[Stored data entries]
--------------------

Record dx_address_resolution_context_t : Type := AddressResolution {
  ar_elements : dx_array dx_ext_address_t;
  last_resolution_timestamp : Z;
  cur_addr_index : nat;
}.
Definition set_ar_elements (x : dx_array dx_ext_address_t) (r : dx_address_resolution_context_t)
  : dx_address_resolution_context_t := AddressResolution x (last_resolution_timestamp r) (cur_addr_index r).
Definition set_cur_addr_index (x : nat) (r : dx_address_resolution_context_t) : dx_address_resolution_context_t :=
  AddressResolution (ar_elements r) (last_resolution_timestamp r) x.
Definition set_resolution_timestamp (x : Z) (r : dx_address_resolution_context_t) : dx_address_resolution_context_t :=
  AddressResolution (ar_elements r) x (cur_addr_index r).

(** The context of a connection in the network: [raw_dump_file] is whether the
    file is open, and the notifier of the user counts its calls. *)
Record net : Type := Net {
  nt_client : client;
  nt_address : list Z;
  addr_context : dx_address_resolution_context_t;
  raw_dump_file : bool;
  nt_notified : nat;
}.
Definition set_nt_client (x : client) (s : net) : net :=
  Net x (nt_address s) (addr_context s) (raw_dump_file s) (nt_notified s).
Definition set_addr_context (x : dx_address_resolution_context_t) (s : net) : net :=
  Net (nt_client s) (nt_address s) x (raw_dump_file s) (nt_notified s).
Definition set_raw_dump_file (x : bool) (s : net) : net :=
  Net (nt_client s) (nt_address s) (addr_context s) x (nt_notified s).
Definition notify (s : net) : net :=
  Net (nt_client s) (nt_address s) (addr_context s) (raw_dump_file s) (S (nt_notified s)).

Definition on_nt_client {A} (m : M client A) : M net A := on nt_client set_nt_client m.
Definition on_nt_network {A} (m : M network_ctx A) : M net A := on_nt_client (on_network m).
Definition on_nt_messages {A} (m : M protocol_ctx A) : M net A := on_nt_client (on_messages m).
Definition on_addresses {A} (m : M dx_address_resolution_context_t A) : M net A := on addr_context set_addr_context m.

(** A subscription as the getters of [EventSubscription.cpp] give it. *)
Record dx_event_subscription_view : Type := EventSubscription {
  es_order_source : list (list Z);
  es_symbols : list (option (list Z));
  es_event_types : Z;
  es_flags : Z;
  es_time : Z;
}.

Section network.
Context (calloc_ok : Z -> bool) (mbsrtowcs : list Z -> option (list Z)).
Context (dx_send : list Z -> list Z -> Z + dx_error_code) (t : tables).
Context (tls_status gzip_status : bool).
(** The clocks: [dx_millisecond_timestamp], and those of the heartbeats. *)
Context (now currentTimeMillis currentTimeMark : Z).

Let alloc (n : nat) : bool := calloc_ok (Z.of_nat n).

(** ** Resolving *)

(** A string that is not a null pointer must be copied. *)
Definition copied_field (s : option (list Z)) : option (option (list Z)) :=
  match s with
  | None => Some None
  | Some _ => s ← copied_string calloc_ok s; Some (Some s)
  end.
Definition dx_create_ext_address (source : dx_address_t) : option dx_ext_address_t :=
  host ← copied_field (ad_host source);
  port ← copied_field (ad_port source);
  username ← copied_field (ad_username source);
  password ← copied_field (ad_password source);
  Some (ExtAddress (Address host port username password (dx_codec_tls_copy calloc_ok (ad_tls source)) (ad_gzip source))
    DX_EMPTY_ARRAY 0 false).

Definition dx_clear_addr_context_data : M dx_address_resolution_context_t unit :=
  update (fun r => if (arr_capacity (ar_elements r) =? 0)%nat then r
                   else AddressResolution DX_EMPTY_ARRAY (last_resolution_timestamp r) 0).

(** The time after the sleep. *)
Definition dx_sleep_before_resolve : M dx_address_resolution_context_t unit := update (set_resolution_timestamp now).

Definition dx_shuffle_addrs (rand : nat -> nat) : M dx_address_resolution_context_t unit :=
  r <-- get;;
  l <-- of_option (DX_ARRAY_SHUFFLE rand (contents (ar_elements r)));;
  put (set_ar_elements (DxArray (l ++ drop (length l) (arr_elements (ar_elements r))) (arr_size (ar_elements r))
    (arr_capacity (ar_elements r))) r).

(** The list of an address that is looked up, put into the last element. *)
Fixpoint infos_loop (infos : list Z) (elements : dx_array Z) : M dx_address_resolution_context_t (dx_array Z) :=
  match infos with
  | [] => ret elements
  | cur_addr :: infos' =>
      r <-- of_option (DX_ARRAY_INSERT 0 alloc elements cur_addr (arr_size elements));;
      if (r.2 : bool) then dx_clear_addr_context_data;;; fail
      else infos_loop infos' r.1
  end.
Lemma credentials_spec n a : network_ok n -> credentials_ok a ->
  exists p, add_credentials calloc_ok mbsrtowcs a n = Ok tt (set_nw_properties p n) /\ props_ok p /\
    props_map p = sent_properties (props_map (nw_properties n)) a.
Proof using calloc_works mbsrtowcs_ascii.
  intros Hn [Hu Hp]. unfold add_credentials, sent_properties.
  assert (set_nw_properties (nw_properties n) n = n) as Hsame by by destruct n.
  destruct (ad_username a) as [username|]; [destruct (ad_password a) as [password|]|];
    [|exists (nw_properties n); rewrite Hsame; split_and!; [done|apply Hn|done]..].
  destruct (try_get_spec _ DX_PROPERTY_AUTH (proj1 Hn) auth_key_ok) as [_ Hc].
  assert (dx_protocol_property_contains (Some DX_PROPERTY_AUTH) n =
    Ok (bool_decide (is_Some (props_map (nw_properties n) !! DX_PROPERTY_AUTH))) n) as E1.
  { unfold dx_protocol_property_contains, on_properties. rewrite Hc. by rewrite Hsame. }
  rewrite (bind_ok _ _ _ _ _ E1).
  case_bool_decide as Hauth.
  - exists (nw_properties n). rewrite Hsame, decide_True by done. split_and!; [done|apply Hn|done].
  - destruct (configure_auth_spec n username password Hn Hu Hp) as (p & E & Hpok & Hm). rewrite (bind_ok _ _ _ _ _ E).
    exists p. rewrite decide_False by done. done.
Qed.
End properties.

(** ** The addresses *)

Definition network_of (s : net) : network_ctx := cl_network (tq_world (nt_client s)).
Definition protocol_of (s : net) : protocol_ctx := cl_protocol (tq_world (nt_client s)).
Record SubscriptionData : Type := MakeSubscriptionData {
  event_types : Z;
  symbols : gmap (list Z) addr;
  listeners : gmap Z ListenerContext;
  orderSource : dx_array (list Z);
  subscriptionFlags : Z;
  time : Z;
}.

(** A call of a listener. *)
Record listener_call : Type := ListenerCall {
  lc_subscription : addr;
  lc_listener : Z;
  lc_version : EventListenerVersion;
  lc_event_bitmask : Z;
  lc_symbol_name : list Z;
  lc_data : dxf_event_data_t;
  lc_event_params : option dxf_event_params_t;   (** only for [V2] *)
  lc_userData : Z;
}.

(** The context with the store of both kinds of objects, and the calls so far. *)
Record EventSubscriptionConnectionContext : Type := MakeContext {
  ctx_symbols : gmap (list Z) addr;
  ctx_subscriptions : gset addr;
  symbol_heap : gmap addr SymbolData;
  subscription_heap : gmap addr SubscriptionData;
  calls : list listener_call;
}.
Abbreviation context := EventSubscriptionConnectionContext.

Definition set_ctx_symbols (x : gmap (list Z) addr) (c : context) : context :=
  MakeContext x (ctx_subscriptions c) (symbol_heap c) (subscription_heap c) (calls c).
Definition set_ctx_subscriptions (x : gset addr) (c : context) : context :=
  MakeContext (ctx_symbols c) x (symbol_heap c) (subscription_heap c) (calls c).
Definition set_symbol_heap (x : gmap addr SymbolData) (c : context) : context :=
  MakeContext (ctx_symbols c) (ctx_subscriptions c) x (subscription_heap c) (calls c).
Definition set_subscription_heap (x : gmap addr SubscriptionData) (c : context) : context :=
  MakeContext (ctx_symbols c) (ctx_subscriptions c) (symbol_heap c) x (calls c).
Definition add_call (x : listener_call) (c : context) : context :=
  MakeContext (ctx_symbols c) (ctx_subscriptions c) (symbol_heap c) (subscription_heap c) (calls c ++ [x]).

Definition set_refCount (x : Z) (d : SymbolData) : SymbolData :=
  MakeSymbolData (name d) x (subscriptions d) (lastEvents d) (lastEventsAccessed d).
Definition set_subscriptions (x : gset addr) (d : SymbolData) : SymbolData :=
  MakeSymbolData (name d) (refCount d) x (lastEvents d) (lastEventsAccessed d).
Definition set_lastEvents (x : gmap Z dxf_event_data_t) (d : SymbolData) : SymbolData :=
  MakeSymbolData (name d) (refCount d) (subscriptions d) x (lastEventsAccessed d).
Definition set_lastEventsAccessed (x : gmap Z dxf_event_data_t) (d : SymbolData) : SymbolData :=
  MakeSymbolData (name d) (refCount d) (subscriptions d) (lastEvents d) x.

Definition set_symbols (x : gmap (list Z) addr) (d : SubscriptionData) : SubscriptionData :=
  MakeSubscriptionData (event_types d) x (listeners d) (orderSource d) (subscriptionFlags d) (time d).
Definition set_listeners (x : gmap Z ListenerContext) (d : SubscriptionData) : SubscriptionData :=
  MakeSubscriptionData (event_types d) (symbols d) x (orderSource d) (subscriptionFlags d) (time d).
Definition set_orderSource (x : dx_array (list Z)) (d : SubscriptionData) : SubscriptionData :=
  MakeSubscriptionData (event_types d) (symbols d) (listeners d) x (subscriptionFlags d) (time d).
Definition set_subscriptionFlags (x : Z) (d : SubscriptionData) : SubscriptionData :=
  MakeSubscriptionData (event_types d) (symbols d) (listeners d) (orderSource d) x (time d).

(** ** The store *)

Definition symbol_at (a : addr) : M context SymbolData := c <-- get;; of_option (symbol_heap c !! a).
Definition change_symbol (a : addr) (f : SymbolData -> SymbolData) : M context unit :=
  d <-- symbol_at a;;
  update (fun c => set_symbol_heap (<[a := f d]> (symbol_heap c)) c).
Definition delete_symbol (a : addr) : M context unit :=
  symbol_at a;;;
  update (fun c => set_symbol_heap (delete a (symbol_heap c)) c).

Definition subscription_at (s : addr) : M context SubscriptionData :=
  c <-- get;; of_option (subscription_heap c !! s).
Definition change_subscription (s : addr) (f : SubscriptionData -> SubscriptionData) : M context unit :=
  d <-- subscription_at s;;
  update (fun c => set_subscription_heap (<[s := f d]> (subscription_heap c)) c).
Definition delete_subscription (s : addr) : M context unit :=
  subscription_at s;;;
  update (fun c => set_subscription_heap (delete s (subscription_heap c)) c).

Definition dx_all_order_sources : list (list Z) :=
  chars_of <$> ["NTV"; "ntv"; "NFX"; "ESPD"; "XNFI"; "ICE"; "ISE"; "DEA"; "DEX"; "BYX"; "BZX"; "BATE"; "CHIX"; "CEUX";
    "BXTR"; "IST"; "BI20"; "ABE"; "FAIR"; "GLBX"; "glbx"; "ERIS"; "XEUR"; "xeur"; "CFE"; "C2OX"; "SMFE"; "smfe"; "iex";
    "MEMX"; "memx"]%string.

(** [DXF_ET_UNUSED], the bits of an [unsigned] above those of the events. *)
Definition DXF_ET_UNUSED : Z := Z.lxor (2 ^ 32 - 1) (2 ^ 14 - 1).
Definition wildcard : list Z := chars_of "*".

--------------------

*TASK GOAL:* Give again, word for word, the records from their first line to the one with "r) (cur_addr_index r).", and leave out all else.

*REPLY TO THE EXERCISE:*
Record dx_address_resolution_context_t : Type := AddressResolution {
  ar_elements : dx_array dx_ext_address_t;
  last_resolution_timestamp : Z;
  cur_addr_index : nat;
}.
Definition set_ar_elements (x : dx_array dx_ext_address_t) (r : dx_address_resolution_context_t)
  : dx_address_resolution_context_t := AddressResolution x (last_resolution_timestamp r) (cur_addr_index r).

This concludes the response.